Impact of an antigen-based screening strategy
The results presented so far call for the design of a reactive class/school-closure policy that goes beyond syndromic surveillance of students. To address this, we consider the potential introduction of screenings of the student population based on antigen tests. This type of testing has the advantages of allowing a quick turnaround time (minutes to hours) and lower costs relative to PCR tests26. It is worth noting that, in Italy, antigen rapid tests have been used alongside PCR tests to identify SARS-CoV-2 positive individuals since October 30, 202027.
We define an alternative strategy based on repeated screening of students (regardless of symptoms) with rapid antigen testing, while the symptomatic surveillance of the general population remains in place unaltered.
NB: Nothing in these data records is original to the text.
(** C3 (amended): when stripping is not applied, the returned prefix, middle
    and suffix concatenate to the sample with the selected span's leading
    colon and the whitespace after it replaced by a colon and one space (the
    colon and the space are the end of the returned prefix); they
    reconstruct the sample byte for byte exactly when the span is unchanged
    by that replacement. *)
Theorem split_keep_reconstructs (sample : bytes) (rate : Rate) (w w' : World)
    (captures : list (Node * string)) (cands : list Node)
    (i : nat) (g1 : RandomState) (picked : Node) (strip : Z) (g2 : RandomState)
    (p m s : pystr) :
  run_query sample = Ok captures ->
  capturable_loop sample captures [] = Ok cands ->
  rs_choice (seq 0 (length cands)) (rng w) = (Ok i, g1) ->
  cands !! i = Some picked ->
  rs_binomial 1 rate g1 = (Ok strip, g2) ->
  truthy strip = false ->
  (start_byte picked <= end_byte picked)%nat ->
  get_prefix_middle_suffix sample rate w = (Ok (Some (p, m, s)), w') ->
  let span := slice (start_byte picked) (end_byte picked) sample in
  utf8_encode (p ++ m ++ s)
  = Some (slice_to (start_byte picked) sample ++ colon_normalized span
          ++ slice_from (end_byte picked) sample) /\
  (utf8_encode (p ++ m ++ s) = Some sample <-> colon_normalized span = span) /\
  (colon_normalized span = span -> utf8_decode sample = Some (p ++ m ++ s)).
Proof.
  intros Hq Hc Hi Hp Hs Hkeep Hle Hrun span.
  rewrite (gpms_run _ _ _ _ _ _ _ _ _ _ Hq Hc Hi Hp Hs), Hkeep in Hrun.
  destruct (carve sample cands i picked false) as [[[p' m'] s']|e] eqn:Hcarve;
    [|discriminate].
  injection Hrun as -> -> -> _.
  apply carve_inv in Hcarve as (pb & mb & sb & Hmove & Hsb & Hdp & Hdm & Hds).
  rewrite (suffix_bytes_keep _ _ _ _ Hp) in Hsb. injection Hsb as <-.
  pose proof (move_colon_app (slice_to (start_byte picked) sample) span) as Happ.
  fold span in Hmove. rewrite Hmove in Happ.
  pose proof (utf8_decode_app3 _ _ _ _ _ _ Hdp Hdm Hds) as Hdec.
  rewrite app_assoc, Happ, <- app_assoc in Hdec.
  pose proof (utf8_encode_decode _ _ Hdec) as Henc.
  pose proof (slice_split (start_byte picked) (end_byte picked) sample Hle) as Hsplit.
  fold span in Hsplit.
  split; [done|]. split; [split|].
  - rewrite Henc. intros Heq. injection Heq as Heq.
    assert (Heq' : slice_to (start_byte picked) sample ++ colon_normalized span
                   ++ slice_from (end_byte picked) sample
                   = slice_to (start_byte picked) sample ++ span
                     ++ slice_from (end_byte picked) sample)
      by (etrans; [exact Heq | symmetry; exact Hsplit]).
    apply app_inv_head in Heq'. by apply app_inv_tail in Heq'.
  - intros Hfix. by rewrite Henc, Hfix, Hsplit.
  - intros Hfix. by rewrite Hfix, Hsplit in Hdec.
Qed.
(** X6: for an Update handled on its own, with no other request running
    between its awaits: a 404 or 403 answer leaves the database untouched,
    the 404 being for an id that resolves to no Event and the 403 for a
    caller who may not modify the Event it resolves to.  A validation error
    never changes a Geofence but may leave the Event updated: when the Event
    validates and the paired Geofence's update does not, the Event keeps its
    new fields while the Geofence keeps its old ones. *)
Theorem updateEvent_outcomes `{P : Persistence}
    (user : Req.user) (id : ObjectId) (body : Req.body) (db : DB) :
  (forall m code,
      snd (updateEvent user id body db) = Throw (ErrorResponse m code) ->
      fst (updateEvent user id body db) = db
      /\ (code = 404%Z /\ resolves db id = None
          \/ code = 403%Z
             /\ exists e, resolves db id = Some e
                          /\ may_modify user e = false))
  /\ (snd (updateEvent user id body db) = Throw ValidationError ->
      geofences (fst (updateEvent user id body db)) = geofences db
      /\ exists e,
           resolves db id = Some e
           /\ (fst (updateEvent user id body db) = db
               \/ events (fst (updateEvent user id body db))
                  = update_first (Event.byId id) (Event.applyUpdate body)
                      (events db)))
  /\ (forall e xy g,
         resolves db id = Some e ->
         EventSchema.organizer e = Req.id user \/ Req.role user = "admin" ->
         validEvent (Event.applyUpdate body e) = true ->
         Req.coordinates body = Some xy ->
         paired db id = Some g ->
         validGeofence
           (Geofence.applyUpdate xy
              (js_or (Req.geofenceRadius body) (JNum 500))
              (GeofenceSchema.mkImpact
                 (js_or (Req.trafficImpact body) (JStr "low")) None) g) = false ->
         updateEvent user id body db
         = (mkDB (update_first (Event.byId id) (Event.applyUpdate body) (events db))
                 (geofences db) (nextId db),
            Throw ValidationError)).
Proof.
  split; [|split].
  - intros m code.
    destruct (resolves db id) as [e|] eqn:Hr.
    + destruct (may_modify user e) eqn:Hm.
      * rewrite (updateEvent_allowed _ _ _ _ _ Hr Hm). cbv zeta.
        destruct (validEvent _); [|discriminate].
        destruct (Req.coordinates body); [|discriminate].
        destruct (paired db id); [|discriminate].
        destruct (validGeofence _); discriminate.
      * rewrite (updateEvent_denied _ _ _ _ _ Hr Hm). simpl.
        intro H. injection H as _ <-.
        split; [reflexivity|]. right. eauto.
    + rewrite (updateEvent_notfound _ _ _ _ Hr). simpl.
      intro H. injection H as _ <-. auto.
  - destruct (resolves db id) as [e|] eqn:Hr.
    + destruct (may_modify user e) eqn:Hm.
      * rewrite (updateEvent_allowed _ _ _ _ _ Hr Hm). cbv zeta.
        destruct (validEvent _); [|simpl; eauto].
        destruct (Req.coordinates body); [|discriminate].
        destruct (paired db id); [|discriminate].
        destruct (validGeofence _); [discriminate|]. simpl. eauto.
      * rewrite (updateEvent_denied _ _ _ _ _ Hr Hm). discriminate.
    + rewrite (updateEvent_notfound _ _ _ _ Hr). discriminate.
  - intros e xy g Hr Hauth Hv Hxy Hp Hg.
    rewrite (updateEvent_allowed _ _ _ _ _ Hr (may_modify_true _ _ Hauth)).
    cbv zeta. now rewrite Hv, Hxy, Hp, Hg.
Qed.

Lemma updateEvent_outcomes_witness :
  exists db' e g,
    @updateEvent sampleSchemas alice 0%N move_wide one_fair
    = (db', Throw ValidationError)
    /\ resolves db' 0%N = Some e
    /\ EventSchema.coordinates e = pune
    /\ paired db' 0%N = Some g
    /\ GeofenceSchema.center g = philadelphia.
Proof.
  assert (exists e, resolves one_fair 0%N = Some e) as (e & He)
    by (vm_compute; eauto).
  assert (exists g, paired one_fair 0%N = Some g) as (g & Hg)
    by (vm_compute; eauto).
  assert (Ha : EventSchema.organizer e = Req.id alice \/ Req.role alice = "admin").
  { left. vm_compute in He. injection He as <-. reflexivity. }
  assert (Hbad : @validGeofence sampleSchemas
                   (Geofence.applyUpdate pune
                      (js_or (Req.geofenceRadius move_wide) (JNum 500))
                      (GeofenceSchema.mkImpact
                         (js_or (Req.trafficImpact move_wide) (JStr "low")) None)
                      g) = false).
  { vm_compute in Hg. injection Hg as <-. reflexivity. }
  pose proof (proj2 (proj2 (@updateEvent_outcomes
                              sampleSchemas alice 0%N move_wide one_fair))
                e pune g He Ha eq_refl eq_refl Hg Hbad) as Hupd.
  eexists. exists (Event.applyUpdate move_wide e), g.
  split; [exact Hupd|].
  vm_compute in He. injection He as <-.
  vm_compute in Hg. injection Hg as <-.
  repeat split.
Defined.

(** ** Consistency of the two collections *)

Lemma orphan_free_update (db : DB) (i : ObjectId) (b : Req.body)
    (q : GeofenceSchema.doc -> bool)
    (f : GeofenceSchema.doc -> GeofenceSchema.doc) :
  (forall g, GeofenceSchema.event (f g) = GeofenceSchema.event g) ->
  no_orphans db ->
  no_orphans (mkDB (update_first (Event.byId i) (Event.applyUpdate b) (events db))
                   (update_first q f (geofences db)) (nextId db)).
Proof.
  intros Hf Hno g Hg. simpl in *.
  assert (exists g0, In g0 (geofences db)
                     /\ GeofenceSchema.event g0 = GeofenceSchema.event g)
    as (g0 & Hg0 & <-).
  { apply in_update_first in Hg as [Hg|(x & Hx & _ & ->)]; eauto. }
  destruct (Hno g0 Hg0) as (e & He & Hid).
  assert (Hin : In (GeofenceSchema.event g0)
                   (map EventSchema._id
                      (update_first (Event.byId i) (Event.applyUpdate b)
                         (events db)))).
  { rewrite update_first_map_key by reflexivity.
    rewrite <- Hid. now apply in_map. }
  apply in_map_iff in Hin as (e' & He' & Hin). eauto.
Qed.

Lemma no_orphans_handle `{P : Persistence}
    (user : Req.user) (r : Request) (db : DB) :
  wf db -> no_orphans db -> no_orphans (fst (handle user r db)).
Proof.
  intros Hwf Hno. destruct r as [body|id body|id]; simpl.
  - (* Create *)
    destruct (may_create user) eqn:Hc;
      [|now rewrite (createEvent_denied _ _ _ Hc)].
    rewrite (createEvent_allowed _ _ _ Hc).
    destruct (Event.cast _ _) as [e|]; [|assumption].
    destruct (validEvent e); [|assumption].
    cbv zeta. destruct (validGeofence _); simpl; intros g Hg; simpl in *.
    + apply in_app_or in Hg as [Hg|[<-|[]]].
      * destruct (Hno g Hg) as (e0 & He0 & Hid).
        exists e0. split; [apply in_or_app; now left | assumption].
      * exists e. split; [apply in_or_app; right; now left | reflexivity].
    + destruct (Hno g Hg) as (e0 & He0 & Hid).
      exists e0. split; [apply in_or_app; now left | assumption].
  - (* Update *)
    destruct (resolves db id) as [e|] eqn:Hr;
      [|now rewrite (updateEvent_notfound _ _ _ _ Hr)].
    destruct (may_modify user e) eqn:Hm;
      [|now rewrite (updateEvent_denied _ _ _ _ _ Hr Hm)].
    rewrite (updateEvent_allowed _ _ _ _ _ Hr Hm). cbv zeta.
    pose proof (orphan_free_update db id body (fun _ => false) (fun g => g)
                  (fun _ => eq_refl) Hno) as Hkeep.
    replace (update_first (fun _ => false) (fun g => g) (geofences db))
      with (geofences db) in Hkeep
      by (symmetry; apply update_first_none, find_none_forall; auto).
    destruct (validEvent _); [|assumption].
    destruct (Req.coordinates body) as [xy|]; [|assumption].
    destruct (paired db id) as [g|]; [|assumption].
    destruct (validGeofence _); [|assumption].
    now apply orphan_free_update.
  - (* Delete *)
    destruct (resolves db id) as [e|] eqn:Hr;
      [|now rewrite (deleteEvent_notfound _ _ _ Hr)].
    destruct (may_modify user e) eqn:Hm;
      [|now rewrite (deleteEvent_denied _ _ _ _ Hr Hm)].
    rewrite (deleteEvent_allowed _ _ _ _ Hr Hm). intros g Hg. simpl in *.
    destruct Hwf as [_ _ _ _ Hone].
    pose proof (remove_first_key_gone GeofenceSchema.event id (geofences db)
                  Hone g Hg) as Hne.
    apply in_remove_first in Hg. destruct (Hno g Hg) as (e0 & He0 & Hid).
    exists e0. split; [|assumption].
    apply remove_first_other; [assumption|].
    apply N.eqb_neq. now rewrite Hid.
Qed.

Lemma fold_consistent `{P : Persistence}
    (trace : list (Req.user * Request)) (s : DB * creators) :
  wf (fst s) -> no_orphans (fst s) ->
  wf (fst (fold_left step trace s)) /\ no_orphans (fst (fold_left step trace s)).
Proof.
  revert s. induction trace as [|ur t IH]; simpl; intros s Hwf Hno; [tauto|].
  apply IH; unfold step; simpl.
  - now apply wf_handle.
  - now apply no_orphans_handle.
Qed.

(** X7: when Create, Update and Delete requests are handled one at a time,
    each running to completion before the next starts, then in every
    database reached from the empty one, whoever sends the requests and
    whether they succeed or fail, no two Geofences reference the same Event
    and every Geofence references a stored Event. *)
Theorem reachable_consistent `{P : Persistence}
    (trace : list (Req.user * Request)) :
  NoDup (map GeofenceSchema.event (geofences (fst (run trace))))
  /\ no_orphans (fst (run trace)).
Proof.
  destruct (fold_consistent trace (emptyDB, []) wf_empty) as [Hwf Hno].
  { intros g []. }
  fold (run trace) in Hwf, Hno.
  pose proof Hwf as [_ _ _ _ Hone]. auto.
Qed.

(** ** How the handlers compose *)

Lemma find_snoc_fresh {A : Type} (p : A -> bool) (l : list A) (x : A) :
  find p l = None -> p x = true -> find p (l ++ [x]) = Some x.
Proof.
  induction l as [|y t IH]; simpl; intros Hl Hx; [now rewrite Hx|].
  destruct (p y); [discriminate | auto].
Qed.

Lemma remove_first_snoc_fresh {A : Type} (p : A -> bool) (l : list A) (x : A) :
  find p l = None -> p x = true -> remove_first p (l ++ [x]) = l.
Proof.
  induction l as [|y t IH]; simpl; intros Hl Hx; [now rewrite Hx|].
  destruct (p y); [discriminate|]. now rewrite IH.
Qed.

Lemma resolves_unissued (db : DB) (i : ObjectId) :
  wf db -> (nextId db <= i)%N -> resolves db i = None.
Proof.
  intros [He _ _ _ _] Hi. apply resolves_none. intros e Hin.
  rewrite Forall_forall in He. specialize (He e Hin). simpl in He. lia.
Qed.
(** The GET branch, idealised: the connection is taken for granted and
    [doc.save()] is taken to store the document as it is
    ([ApiServe.getBranch] has the save as it is). [getISTDayKey()] is read
    once for the created document ([createdKey]) and once inside the reset
    ([todayIST]). *)
Definition handleGet (createdKey todayIST : string) (uid : string) (db : Db)
  : Db * Response :=
  let doc := default (createAppState uid createdKey) (db !! uid) in
  let doc := applyISTDailyReset todayIST doc in
  (<[uid := doc]> db, Doc200 doc).

(** The PUT branch, idealised in the same way ([ApiServe.putBranch] has
    the save as it is). *)
Definition handlePut (todayIST : string) (uid : string) (body : option Payload) (db : Db)
  : Db * Response :=
  let payload := default emptyPayload body in
  let doc := default (newAppState uid) (db !! uid) in
  let doc := applyISTDailyReset todayIST doc in
  let doc := overlay payload doc in
  (<[uid := doc]> db, Ok200).

(** [handler(req, res)] once CORS headers are set and the connection is
    up, over the idealised branches ([ApiServe.serve] is the whole
    handler). *)
Definition handler (createdKey todayIST : string) (req : Request) (db : Db)
  : Db * Response :=
  match method req with
  | OPTIONS => (db, NoContent204)
  | GET => handleGet createdKey todayIST (userIdOf (queryUserId req)) db
  | PUT => handlePut todayIST (userIdOf (queryUserId req)) (body req) db
  | OtherMethod => (db, MethodNotAllowed405)
  end.

End Api.

(* ------------------------------------------------------------------ *)
(** ** src/server.js: the Express application

    Its schema has no [mindLastReminderDay], [weightInput] or
    [muscleProgress] path, and its PUT route assigns eight fields. *)
(* ------------------------------------------------------------------ *)

Module Server.

(** [AppStateSchema] *)
Record AppState : Type := mkAppState {
  userId : string;
  plannerTasks : list JsVal;
  bodyTasks : list Obj;
  skinTasks : list Obj;
  skinSessions : Z;
  mindSubjects : list Subject;
  reminderSettings : Obj;
  mindReminderTimes : Obj;
  mindReminderEnabled : Obj;
  istDayKey : string;
}.

(** [new AppState({ userId })] *)
Definition newAppState (uid : string) : AppState :=
  {| userId := uid;
     plannerTasks := [];
     bodyTasks := [];
     skinTasks := [];
     skinSessions := 0;
     mindSubjects := [];
     reminderSettings := defaultReminderSettings;
     mindReminderTimes := ∅;
     mindReminderEnabled := ∅;
     istDayKey := "" |}.

(** The document of [AppState.create({...})] in the GET route. *)
Definition createAppState (uid createdKey : string) : AppState :=
  {| userId := uid;
     plannerTasks := [];
     bodyTasks := defaultBodyTasks;
     skinTasks := defaultSkinTasks;
     skinSessions := 0;
     mindSubjects := defaultMindSubjects;
     reminderSettings := defaultReminderSettings;
     mindReminderTimes := ∅;
     mindReminderEnabled := ∅;
     istDayKey := createdKey |}.

(** [applyISTDailyReset(doc)] *)
Definition applyISTDailyReset (todayIST : string) (doc : AppState) : AppState :=
  if bool_decide (istDayKey doc ≠ todayIST) then
    {| userId := userId doc;
       plannerTasks := plannerTasks doc;
       bodyTasks := resetTask <$> nonEmptyOr (bodyTasks doc) defaultBodyTasks;
       skinTasks := resetTask <$> nonEmptyOr (skinTasks doc) defaultSkinTasks;
       skinSessions := skinSessions doc;
       mindSubjects := resetSubject <$> nonEmptyOr (mindSubjects doc) defaultMindSubjects;
       reminderSettings := reminderSettings doc;
       mindReminderTimes := mindReminderTimes doc;
       mindReminderEnabled := mindReminderEnabled doc;
       istDayKey := todayIST |}
  else doc.

(** The eight assignments [doc.f = payload.f ?? doc.f] of the PUT route. *)
Definition overlay (payload : Payload) (doc : AppState) : AppState :=
  {| userId := userId doc;
     plannerTasks := p_plannerTasks payload ?? plannerTasks doc;
     bodyTasks := p_bodyTasks payload ?? bodyTasks doc;
     skinTasks := p_skinTasks payload ?? skinTasks doc;
     skinSessions := p_skinSessions payload ?? skinSessions doc;
     mindSubjects := p_mindSubjects payload ?? mindSubjects doc;
     reminderSettings := p_reminderSettings payload ?? reminderSettings doc;
     mindReminderTimes := p_mindReminderTimes payload ?? mindReminderTimes doc;
     mindReminderEnabled := p_mindReminderEnabled payload ?? mindReminderEnabled doc;
     istDayKey := istDayKey doc |}.
(** * edu-ai-bot-ollama: a shallow embedding of [main.py]

    The bot relays Telegram messages to a local Ollama server, sends the
    answer back with a 1-5 rating keyboard, keeps the unrated answers in
    [bot_data["pending"]] and appends rated ones to a CSV file.

    Python [str] values are modelled as [string] holding their UTF-8
    encoding, Python [int] as [Z], [dict] as [gmap].  Handlers run in a
    small state-and-exception monad over the tracker, the CSV file and a
    trace of the calls made to the outside world; what those calls answer
    is read from an oracle, by the position of the call in the trace.

    The application is built with the defaults, so updates are handled
    one after the other: a handler runs from start to end before the next
    one starts, and [run] folds the handlers over a list of updates. *)

From Stdlib Require Import ZArith List Ascii String Lia Bool.
From stdpp Require Import base option list strings pretty gmap.

#[local] Set Warnings "-register-all".

Local Open Scope string_scope.
Local Open Scope Z_scope.

(** ** Python strings *)

Module PyStr.

(** The string whose bytes are [l]. *)
Definition of_bytes (l : list nat) : string :=
  fold_right (fun n s => String (ascii_of_nat n) s) EmptyString l.

Definition LF : string := of_bytes [10%nat].

(** [drop_prefix p s]: [s] without its prefix [p], if it starts with it. *)
Fixpoint drop_prefix (p s : string) : option string :=
  match p, s with
  | EmptyString, _ => Some s
  | String a p', String b s' => if Ascii.eqb a b then drop_prefix p' s' else None
  | String _ _, EmptyString => None
  end.

(** The characters [str.isspace] accepts, which are the ones [str.strip()]
    removes, by their UTF-8 encoding: U+0009..000D, U+001C..0020, U+0085,
    U+00A0, U+1680, U+2000..200A, U+2028, U+2029, U+202F, U+205F, U+3000. *)
Definition whitespace : list string :=
  map of_bytes
    [ [9]; [10]; [11]; [12]; [13]; [28]; [29]; [30]; [31]; [32];
      [194; 133]; [194; 160]; [225; 154; 128];
      [226; 128; 128]; [226; 128; 129]; [226; 128; 130]; [226; 128; 131];
      [226; 128; 132]; [226; 128; 133]; [226; 128; 134]; [226; 128; 135];
      [226; 128; 136]; [226; 128; 137]; [226; 128; 138];
      [226; 128; 168]; [226; 128; 169]; [226; 128; 175];
      [226; 129; 159]; [227; 128; 128] ]%nat.

(** [drop_first ws s]: [s] without its first character when that is one
    of [ws]. *)
Fixpoint drop_first (ws : list string) (s : string) : option string :=
  match ws with
  | [] => None
  | w :: ws' =>
      match drop_prefix w s with
      | Some r => Some r
      | None => drop_first ws' s
      end
  end.

Fixpoint lstrip_go (ws : list string) (fuel : nat) (s : string) : string :=
  match fuel with
  | O => s
  | S n =>
      match drop_first ws s with
      | Some r => lstrip_go ws n r
      | None => s
      end
  end.

(** [s.lstrip()]; every step drops at least one byte, so the length of
    [s] is fuel enough (lemma [lstrip_done]). *)
Definition lstrip (s : string) : string :=
  lstrip_go whitespace (String.length s) s.

(** [s.rstrip()]: in UTF-8 a string ends with a character exactly when
    its bytes end with the character's encoding, so the right end is
    stripped on the reversed bytes. *)
Definition rstrip (s : string) : string :=
  String.rev (lstrip_go (map String.rev whitespace) (String.length s) (String.rev s)).

(** [s.strip()] *)
Definition strip (s : string) : string := rstrip (lstrip s).

(** [s.split(sep)] for a one-character separator: never an empty list,
    [[s]] when [sep] does not occur. *)
Fixpoint split (sep : ascii) (s : string) : list string :=
  match s with
  | EmptyString => [EmptyString]
  | String c s' =>
      if Ascii.eqb c sep then EmptyString :: split sep s'
      else match split sep s' with
           | [] => [String c EmptyString]
           | p :: ps => String c p :: ps
           end
  end.

(** [sub in s] *)
Definition contains (sub s : string) : Prop :=
  exists pre post, s = pre +:+ sub +:+ post.

(** Truth value of a string: [if s:]. *)
Definition truthy (s : string) : bool :=
  match s with EmptyString => false | String _ _ => true end.

(** [x or ""] for an [Optional[str]]. *)
Definition or_empty (x : option string) : string :=
  match x with
  | Some s => if truthy s then s else ""
  | None => ""
  end.

End PyStr.

(** [c] does not occur in [s]. *)
Fixpoint lacks (c : ascii) (s : string) : bool :=
  match s with
  | EmptyString => true
  | String x s' => negb (Ascii.eqb x c) && lacks c s'
  end.

(** ** Configuration ([os.getenv] at import time) *)

Record Config := {
  OLLAMA_URL : string;
  TEXT_MODEL : string;
  VISION_MODEL : string;
}.

(** ** Prompt builder *)

Definition SYSTEM_HINT : string :=
  "Ты — помощник для учебных задач. " +:+
  "Отвечай кратко и по делу. " +:+
  "Если данных недостаточно — задай 1 уточняющий вопрос.".

Definition build_prompt (user_text : option string) (mode : string) : string :=
  if String.eqb mode "text" then
    let text := PyStr.strip (PyStr.or_empty user_text) in
    if PyStr.truthy text then
      SYSTEM_HINT +:+ PyStr.LF +:+ PyStr.LF +:+ "Запрос пользователя:" +:+ PyStr.LF +:+ text
    else
      SYSTEM_HINT +:+ PyStr.LF +:+ PyStr.LF +:+
      "Пользователь ничего не написал. Попроси уточнить задачу."
  else
    let caption := PyStr.strip (PyStr.or_empty user_text) in
    if PyStr.truthy caption then
      SYSTEM_HINT +:+ PyStr.LF +:+ PyStr.LF +:+
      "Пользователь прислал изображение и подпись:" +:+ PyStr.LF +:+ caption +:+
      PyStr.LF +:+ PyStr.LF +:+
      "Сначала кратко опиши, что видишь на изображении, " +:+
      "потом реши/объясни по запросу из подписи."
    else
      SYSTEM_HINT +:+ PyStr.LF +:+ PyStr.LF +:+
      "Пользователь прислал изображение без подписи. " +:+
      "1) Опиши, что на изображении. " +:+
      "2) Предложи, какую учебную пользу можно из этого извлечь.".
Lemma stdoutTask_state t lines :
  (stdoutTask t lines).1 = (scanLoop stdoutLine t lines).1.
Proof. unfold stdoutTask. by destruct (scanLoop stdoutLine t lines). Qed.

(** Away from the one-empty-line output, [Stdout] is the joined lines. *)
Lemma Stdout_joinLines t lines :
  bufferStdout t = true → stdout t = nil_slice →
  lines ≠ [[]] →
  elems (Stdout (stdoutTask t lines).1) = joinLines lines.
Proof.
  intros Hb Hnil Hne. rewrite stdoutTask_state. unfold Stdout.
  destruct lines as [|l ls].
  - simpl. by rewrite Hnil.
  - pose proof (scanLoop_stdout (l :: ls) t Hb) as He.
    pose proof (scanLoop_stdout_not_nil ls l t Hb) as Hnn.
    rewrite Hnil, framed_joinLines in He.
    destruct (stdout (scanLoop stdoutLine t (l :: ls)).1) as [|buf]; [done|].
    cbn [elems app] in He. subst buf. unfold stripFistByte, len. cbn [elems].
    destruct (joinLines (l :: ls)) as [|c cs] eqn:Ej.
    + exfalso. destruct ls as [|l2 ls]; simpl in Ej.
      * apply Hne. by subst.
      * by destruct l.
    + rewrite (proj2 (Z.ltb_lt 1 _)); [done | simpl length; lia].
Qed.

(** C5 (the code at the failing input): a subprocess that writes exactly
    one empty line leaves the lone separator byte in the buffer, and
    [Stdout()] hands that byte out, where the lines joined by the separator
    are the empty byte sequence; one empty line and two empty lines read
    the same. *)
Theorem Stdout_single_empty_line_keeps_sentinel (t : T) :
  bufferStdout t = true → stdout t = nil_slice →
  Stdout (stdoutTask t [[]]).1 = make_slice [newline]
  ∧ elems (Stdout (stdoutTask t [[]]).1) ≠ joinLines [[]]
  ∧ elems (Stdout (stdoutTask t [[]]).1)
    = elems (Stdout (stdoutTask t [[]; []]).1).
Proof.
  intros Hb Hnil. split; [|split].
  - rewrite stdoutTask_state, scanLoop_cons.
    cbn [scanLoop fst]. destruct (stdoutLine_buffers t [] Hb) as [_ Hs].
    unfold Stdout. by rewrite Hs, Hnil.
  - rewrite stdoutTask_state, scanLoop_cons.
    cbn [scanLoop fst]. destruct (stdoutLine_buffers t [] Hb) as [_ Hs].
    unfold Stdout. by rewrite Hs, Hnil.
  - rewrite (Stdout_joinLines t [[]; []]) by done.
    rewrite stdoutTask_state, scanLoop_cons.
    cbn [scanLoop fst]. destruct (stdoutLine_buffers t [] Hb) as [_ Hs].
    unfold Stdout. by rewrite Hs, Hnil.
Qed.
We conducted a meta-analysis of the literature to obtain estimates of the sensitivity and specificity of antigen tests, which are 69% (95% CI: 41–97%) and 99% (95% CI: 97–100%), respectively (see Supplementary Methods for details). We tested three different screening schedules: antigen-based tests provided to all students every 3, 7, or 14 days. If a student is found to be SARS-CoV-2 positive either through symptomatic surveillance or antigen screening, the class of such a student is closed for 14 days while the other classes in the school remain open (see Supplementary Methods for details).
We estimate that the strategy based on a weekly antigen screening of students can reduce COVID-19 infection attack rate between 65 and 83% for scenario F100 and R up to 1.9 (Fig. 4A). Other metrics of COVID-19 burden are reported in Supplementary Fig. 13. For scenarios F50 and F25, the impact of this strategy greatly depends on R, with reductions ranging from 20% to 70% (Fig. 4A). The number of missed school days per student greatly depends on R as well (Fig. 4B). The minimum number of missed school days per student is estimated for R = 1.3 and F100 with 23.6 (95%CI: 18.1–29.3) days, while the largest value is estimated for R = 1.7 and F50 with 60.3 (95%CI: 56.3–64.6) days. It is worth noting that there are several forces at play that determines the number of missed days. While larger values of R result in a larger number of infections (and thus the larger the number of triggered class closures), it also leads to quicker epidemics spreads, thus reducing the time for class closures to be triggered.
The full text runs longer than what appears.